Something we've seen throughout the pandemic and throughout the vaccine program is that NACI has consistently given advice in real time as evidence continues to evolve. What the member may be referring to is when the bivalent vaccines were first introduced to the booster program. As Dr. Tam mentioned, NACI recommended that the bivalent vaccine could be used as a booster option and that boosters were important, particularly for the elderly and with the six-month interval, as Dr. Tam outlined. As the product environment has evolved and as the evidence has strengthened about the bivalent boosters, NACI recently recommended that bivalent vaccines are now, in fact, preferred for those in the authorized age groups, where they're available.
Again, this demonstrates an evolution of the science. The expert advice moves along as the science strengthens and evolves, and then the committee adjusts the strength of its recommendations. It is now clear that there are two good options for this bivalent product, and the committee was of the opinion that this would be preferred now. That is a strong recommendation for the bivalent product as being preferred, whereas earlier in the program it was being onboarded as one of the many important booster options.
I think this is something we'll continue to see occurring. As expert advice is evolving in real time—and we know that COVID-19 evidence and vaccine science are evolving as quickly as possible—we're all very closely reading every preprint and every publication that comes out to try to get the edge on the virus and get the edge on the best science. That's a function of the system of this medical and evidence-based advice coming through in real time as things are evolving.
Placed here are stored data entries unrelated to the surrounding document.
(** ** [float64(n)] *)

(** [float64(n)] is exact for [0 < n < 2^53]: [n] shifted to a 53-bit
    mantissa, [K] being its number of bits. *)
Lemma float64_of_Z_spec n : 0 < n < 2 ^ 53 ->
  let K := Z.log2 n + 1 in
  float64_of_Z n = S754_finite false (Z.to_pos (n * 2 ^ (53 - K))) (K - 53).
Proof.
  intros Hn K. pose proof (log2_bits n (proj1 Hn)) as HK. fold K in HK.
  assert (HK53 : K <= 53) by (subst K; pose proof (Z.log2_lt_pow2 n 53); lia).
  assert (HK1 : 1 <= K) by (subst K; pose proof (Z.log2_nonneg n); lia).
  unfold float64_of_Z, binary_normalize. destruct n as [|p|p]; try lia.
  unfold binary_round. rewrite digits2_pos_log2, Z.add_0_r, fexp_normal by lia. fold K.
  assert (Hm : 2 ^ 52 <= Z.pos p * 2 ^ (53 - K) < 2 ^ 53).
  { assert (E1 : 2 ^ 52 = 2 ^ (K - 1) * 2 ^ (53 - K)) by (rewrite <- Z.pow_add_r by lia; f_equal; lia).
    assert (E2 : 2 ^ 53 = 2 ^ K * 2 ^ (53 - K)) by (rewrite <- Z.pow_add_r by lia; f_equal; lia).
    rewrite E1, E2. pose proof (Z.pow_pos_nonneg 2 (53 - K)). nia. }
  assert (Hfin : forall mz, Z.pos mz = Z.pos p * 2 ^ (53 - K) ->
    binary_round_aux prec emax false (Z.pos mz) (K - 53) loc_Exact
    = S754_finite false (Z.to_pos (Z.pos p * 2 ^ (53 - K))) (K - 53)).
  { intros mz E. rewrite (binary_round_aux_exact _ _ 53) by (rewrite ?E; try apply Zdigits2_53; lia).
    replace (53 - 53) with 0 by lia. rewrite Z.pow_0_r, E, <- (Z.mul_1_r (_ * _)), rne_exact by lia.
    unfold fin53. rewrite Z.mul_1_r. destruct (Z.eqb_spec (Z.pos p * 2 ^ (53 - K)) (2 ^ 53)); [lia|].
    f_equal. lia. }
  destruct (Z.eq_dec K 53) as [E|E].
  - rewrite E in *. rewrite shl_align_up by lia. apply Hfin. lia.
  - destruct (shl_align p 0 (K - 53)) as [mz ez] eqn:Es.
    destruct (shl_align_down p 0 (K - 53) ltac:(lia)) as [Hz He]. rewrite Es in Hz, He. cbn [fst snd] in Hz, He.
    subst ez. apply Hfin. rewrite Hz. do 2 f_equal. lia.
Qed.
As Dr. Tam mentioned, the important takeaway is that at this point, the bivalent vaccines—those boosters that are approved for several age groups—have been shown to have high levels of antibody, which we expect will result in protection against omicron and the other variants. The goal this fall of the program is to use those vaccines to try to diversify the immune response; it's not necessarily to have the closest match to exactly what is circulating today. We know that omicron variants are the most distinct from the original ancestral strain, so providing a vaccine that covers both of those allows the immune system an opportunity to establish a strong breadth of protection that we think will be important going through this winter for the program.